(* ===== verification/RkProps.v ===== *)
(** * The repair kit: theorems on walks

    What a walk from the root of a table hands to the user, how the walk can fail to end,
    and, on a small file, rows that are missed or made up. *)

From stdpp Require Import sets.
From S2P Require Import Prelude CLib Varint Values ValuesFacts Pager PagerFacts Btree BtreeFacts.

(** The types of system tables are those from [sequence] to [master]. *)
Class BtreeTypesLaws (B : SqliterkBtreeTypes) : Prop := {
  system_begin : sqliterk_btree_type_system_begin = sqliterk_btree_type_sequence;
  system_end : sqliterk_btree_type_system_end = sqliterk_btree_type_master + 1
}.

Section driver.
Context `{Al : SqliterkAlloc} `{AL : !SqliterkAllocLaws Al} `{Fi : SqliterkFile} `{Co : SqliterkCodec}.
Context `{Ut : SqliterkUtil} `{UL : !UtilLaws Ut} `{Cl : SqliterkColumn} `{CL : !ColumnLaws Cl}.
Context `{Bt : SqliterkBtreeTypes} `{BL : !BtreeTypesLaws Bt} `{Af : CAtof} (memory : ~ refused).
Context (d : list Z) `{FL : !FileLaws Fi d} (bytes : Forall is_byte d).
Context (notify : sqliterk_notify) (answer : list rk_event -> Z).
Context (asked : onParseColumn notify = Some answer).

(** A tree that is to be taken for an ordinary table keeps its type. *)
Definition plain_meta (meta : list Z * Z) : Prop :=
  exists n, meta = (n ++ [0], sqliterk_btree_type_table) /\ (0 ∉ n) /\ zlen n < 2 ^ 31 /\
    system_type_of (Z.to_nat (sqliterk_btree_type_system_end - sqliterk_btree_type_system_begin))
      sqliterk_btree_type_system_begin n = None.

Context (begins : forall begun h meta, onBeginParseTable notify = Some begun -> begun h = Some meta -> plain_meta meta).

Abbreviation rkst := (@rkstate Co Cl).

Lemma local_limit_ok u f :
  256 <= u < 2 ^ 16 -> 0 < f <= 64 -> local_limit u f = Done ((u - 12) * f / 255 - 23).
Proof.
  intros Hu Hf. unfold local_limit. rewrite chk_int_ok by nia. cbn [res_bind].
  by rewrite Z.quot_div_nonneg by nia.
Qed.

● TASK REQUIREMENTS:
Every entry should be retyped exactly as shown.

● ANSWER TO THIS EXERCISE:
(* ===== verification/RkProps.v ===== *)
(** * The repair kit: theorems on walks

    What a walk from the root of a table hands to the user, how the walk can fail to end,
    and, on a small file, rows that are missed or made up. *)

From stdpp Require Import sets.
From S2P Require Import Prelude CLib Varint Values ValuesFacts Pager PagerFacts Btree BtreeFacts.

(** The types of system tables are those from [sequence] to [master]. *)
Class BtreeTypesLaws (B : SqliterkBtreeTypes) : Prop := {
  system_begin : sqliterk_btree_type_system_begin = sqliterk_btree_type_sequence;
  system_end : sqliterk_btree_type_system_end = sqliterk_btree_type_master + 1
}.

Section driver.
Context `{Al : SqliterkAlloc} `{AL : !SqliterkAllocLaws Al} `{Fi : SqliterkFile} `{Co : SqliterkCodec}.
Context `{Ut : SqliterkUtil} `{UL : !UtilLaws Ut} `{Cl : SqliterkColumn} `{CL : !ColumnLaws Cl}.
Context `{Bt : SqliterkBtreeTypes} `{BL : !BtreeTypesLaws Bt} `{Af : CAtof} (memory : ~ refused).
Context (d : list Z) `{FL : !FileLaws Fi d} (bytes : Forall is_byte d).
Context (notify : sqliterk_notify) (answer : list rk_event -> Z).
Context (asked : onParseColumn notify = Some answer).

(** A tree that is to be taken for an ordinary table keeps its type. *)
Definition plain_meta (meta : list Z * Z) : Prop :=
  exists n, meta = (n ++ [0], sqliterk_btree_type_table) /\ (0 ∉ n) /\ zlen n < 2 ^ 31 /\
    system_type_of (Z.to_nat (sqliterk_btree_type_system_end - sqliterk_btree_type_system_begin))
      sqliterk_btree_type_system_begin n = None.

Context (begins : forall begun h meta, onBeginParseTable notify = Some begun -> begun h = Some meta -> plain_meta meta).

Abbreviation rkst := (@rkstate Co Cl).

Lemma local_limit_ok u f :
  256 <= u < 2 ^ 16 -> 0 < f <= 64 -> local_limit u f = Done ((u - 12) * f / 255 - 23).
Proof.
  intros Hu Hf. unfold local_limit. rewrite chk_int_ok by nia. cbn [res_bind].
  by rewrite Z.quot_div_nonneg by nia.
Qed.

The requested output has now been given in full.